PROBLEM: Compute how many lines below contain the word "Hgets" and respond with that number only.

EXERCISE DATA:
##########
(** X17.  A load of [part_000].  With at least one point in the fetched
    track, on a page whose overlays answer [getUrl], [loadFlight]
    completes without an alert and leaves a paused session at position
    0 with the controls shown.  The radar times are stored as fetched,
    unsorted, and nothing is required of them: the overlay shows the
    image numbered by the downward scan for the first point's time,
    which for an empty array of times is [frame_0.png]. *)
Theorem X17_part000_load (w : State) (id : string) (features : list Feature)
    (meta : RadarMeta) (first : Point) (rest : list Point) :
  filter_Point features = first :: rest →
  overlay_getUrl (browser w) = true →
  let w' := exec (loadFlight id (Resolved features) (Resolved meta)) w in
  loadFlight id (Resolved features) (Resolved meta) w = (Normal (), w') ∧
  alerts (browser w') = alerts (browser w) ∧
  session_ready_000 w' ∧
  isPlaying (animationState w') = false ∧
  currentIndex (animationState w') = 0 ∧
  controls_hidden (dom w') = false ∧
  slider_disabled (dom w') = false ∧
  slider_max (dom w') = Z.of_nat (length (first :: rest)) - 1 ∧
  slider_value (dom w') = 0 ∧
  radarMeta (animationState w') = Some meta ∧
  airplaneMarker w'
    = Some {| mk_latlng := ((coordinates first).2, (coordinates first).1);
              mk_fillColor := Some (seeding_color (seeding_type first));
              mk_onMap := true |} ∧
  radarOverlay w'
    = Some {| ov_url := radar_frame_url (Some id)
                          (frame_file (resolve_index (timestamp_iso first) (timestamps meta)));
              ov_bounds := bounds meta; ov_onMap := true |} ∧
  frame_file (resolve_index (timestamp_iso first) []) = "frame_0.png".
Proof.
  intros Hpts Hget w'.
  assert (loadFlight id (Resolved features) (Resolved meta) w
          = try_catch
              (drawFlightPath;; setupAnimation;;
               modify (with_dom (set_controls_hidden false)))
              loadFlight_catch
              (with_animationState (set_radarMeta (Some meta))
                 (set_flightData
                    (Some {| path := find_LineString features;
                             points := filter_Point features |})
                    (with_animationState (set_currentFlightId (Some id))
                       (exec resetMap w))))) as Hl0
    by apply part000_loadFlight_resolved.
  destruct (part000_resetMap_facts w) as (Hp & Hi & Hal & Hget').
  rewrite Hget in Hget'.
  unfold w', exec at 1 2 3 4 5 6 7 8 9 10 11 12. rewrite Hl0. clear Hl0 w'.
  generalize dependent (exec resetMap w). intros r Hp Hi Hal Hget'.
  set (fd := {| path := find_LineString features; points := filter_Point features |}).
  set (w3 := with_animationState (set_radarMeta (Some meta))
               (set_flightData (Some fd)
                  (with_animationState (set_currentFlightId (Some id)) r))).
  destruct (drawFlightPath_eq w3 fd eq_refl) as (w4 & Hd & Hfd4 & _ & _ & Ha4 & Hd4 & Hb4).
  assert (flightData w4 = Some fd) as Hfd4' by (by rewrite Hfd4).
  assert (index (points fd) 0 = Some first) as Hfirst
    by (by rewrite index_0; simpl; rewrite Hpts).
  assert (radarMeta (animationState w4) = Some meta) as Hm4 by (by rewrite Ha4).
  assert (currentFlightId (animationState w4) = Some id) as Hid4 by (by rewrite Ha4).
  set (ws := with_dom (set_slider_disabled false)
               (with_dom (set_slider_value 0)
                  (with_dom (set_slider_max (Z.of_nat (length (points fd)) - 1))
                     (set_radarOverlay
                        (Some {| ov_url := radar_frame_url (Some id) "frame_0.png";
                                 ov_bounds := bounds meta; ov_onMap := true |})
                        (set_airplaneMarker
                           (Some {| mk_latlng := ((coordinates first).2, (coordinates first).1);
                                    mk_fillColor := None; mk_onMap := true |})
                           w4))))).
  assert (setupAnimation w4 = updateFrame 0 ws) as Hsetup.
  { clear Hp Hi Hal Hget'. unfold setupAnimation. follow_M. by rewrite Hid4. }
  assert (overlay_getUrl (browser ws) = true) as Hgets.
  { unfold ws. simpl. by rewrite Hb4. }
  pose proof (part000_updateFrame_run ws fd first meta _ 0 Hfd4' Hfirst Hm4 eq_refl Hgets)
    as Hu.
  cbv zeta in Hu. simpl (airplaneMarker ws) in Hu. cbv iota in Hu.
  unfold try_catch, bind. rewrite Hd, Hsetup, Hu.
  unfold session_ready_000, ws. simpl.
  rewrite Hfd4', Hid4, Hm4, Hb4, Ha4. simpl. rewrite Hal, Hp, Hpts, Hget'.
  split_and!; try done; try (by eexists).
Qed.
##########
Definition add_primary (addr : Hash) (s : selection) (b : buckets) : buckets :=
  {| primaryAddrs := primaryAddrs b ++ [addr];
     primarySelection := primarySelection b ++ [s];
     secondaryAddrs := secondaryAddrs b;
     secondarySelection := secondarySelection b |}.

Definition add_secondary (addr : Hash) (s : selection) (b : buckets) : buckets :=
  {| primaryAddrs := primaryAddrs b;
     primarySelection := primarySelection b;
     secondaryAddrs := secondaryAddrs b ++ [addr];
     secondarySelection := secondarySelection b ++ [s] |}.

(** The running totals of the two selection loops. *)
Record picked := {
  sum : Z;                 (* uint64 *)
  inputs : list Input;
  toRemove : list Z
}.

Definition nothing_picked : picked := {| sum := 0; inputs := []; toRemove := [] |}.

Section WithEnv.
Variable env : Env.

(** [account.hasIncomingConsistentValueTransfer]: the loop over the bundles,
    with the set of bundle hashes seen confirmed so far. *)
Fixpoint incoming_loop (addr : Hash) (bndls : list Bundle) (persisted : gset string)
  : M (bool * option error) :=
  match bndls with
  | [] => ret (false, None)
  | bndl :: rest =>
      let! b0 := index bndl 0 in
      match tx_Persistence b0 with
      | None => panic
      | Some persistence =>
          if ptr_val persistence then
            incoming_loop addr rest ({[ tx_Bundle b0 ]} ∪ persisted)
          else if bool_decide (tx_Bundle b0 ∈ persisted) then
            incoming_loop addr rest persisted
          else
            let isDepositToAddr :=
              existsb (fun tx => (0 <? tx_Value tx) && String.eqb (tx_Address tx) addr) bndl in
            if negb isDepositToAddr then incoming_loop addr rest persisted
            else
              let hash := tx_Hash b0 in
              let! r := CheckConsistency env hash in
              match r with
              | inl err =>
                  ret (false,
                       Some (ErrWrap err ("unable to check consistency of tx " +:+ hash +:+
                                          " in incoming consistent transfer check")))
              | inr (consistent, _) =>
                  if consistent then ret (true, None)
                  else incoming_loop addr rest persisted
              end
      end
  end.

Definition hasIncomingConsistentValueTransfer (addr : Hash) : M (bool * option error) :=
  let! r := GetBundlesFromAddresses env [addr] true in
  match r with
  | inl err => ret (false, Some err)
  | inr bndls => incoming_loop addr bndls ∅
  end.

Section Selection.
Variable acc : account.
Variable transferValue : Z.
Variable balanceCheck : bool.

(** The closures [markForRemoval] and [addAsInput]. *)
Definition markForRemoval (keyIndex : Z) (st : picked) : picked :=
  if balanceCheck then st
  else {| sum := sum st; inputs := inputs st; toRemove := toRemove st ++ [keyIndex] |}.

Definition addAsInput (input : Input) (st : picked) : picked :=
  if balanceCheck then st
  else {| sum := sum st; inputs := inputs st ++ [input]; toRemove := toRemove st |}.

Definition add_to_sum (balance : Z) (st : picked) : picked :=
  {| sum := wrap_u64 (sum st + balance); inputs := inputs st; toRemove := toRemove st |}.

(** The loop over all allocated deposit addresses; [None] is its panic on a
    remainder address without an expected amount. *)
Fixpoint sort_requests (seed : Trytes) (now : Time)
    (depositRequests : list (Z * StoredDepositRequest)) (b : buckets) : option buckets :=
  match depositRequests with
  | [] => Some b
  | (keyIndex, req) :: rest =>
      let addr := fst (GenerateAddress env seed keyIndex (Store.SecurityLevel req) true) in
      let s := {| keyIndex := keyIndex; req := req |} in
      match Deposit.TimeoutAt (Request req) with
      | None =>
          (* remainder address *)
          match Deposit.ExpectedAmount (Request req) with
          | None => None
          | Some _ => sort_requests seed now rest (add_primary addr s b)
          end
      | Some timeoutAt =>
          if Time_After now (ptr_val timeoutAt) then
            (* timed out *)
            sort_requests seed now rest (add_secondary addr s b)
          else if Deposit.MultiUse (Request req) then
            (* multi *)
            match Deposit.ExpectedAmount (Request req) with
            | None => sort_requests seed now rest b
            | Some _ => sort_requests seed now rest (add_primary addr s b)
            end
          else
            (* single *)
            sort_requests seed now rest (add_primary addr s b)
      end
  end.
##########
SOLUTION FOR THIS PROBLEM: 2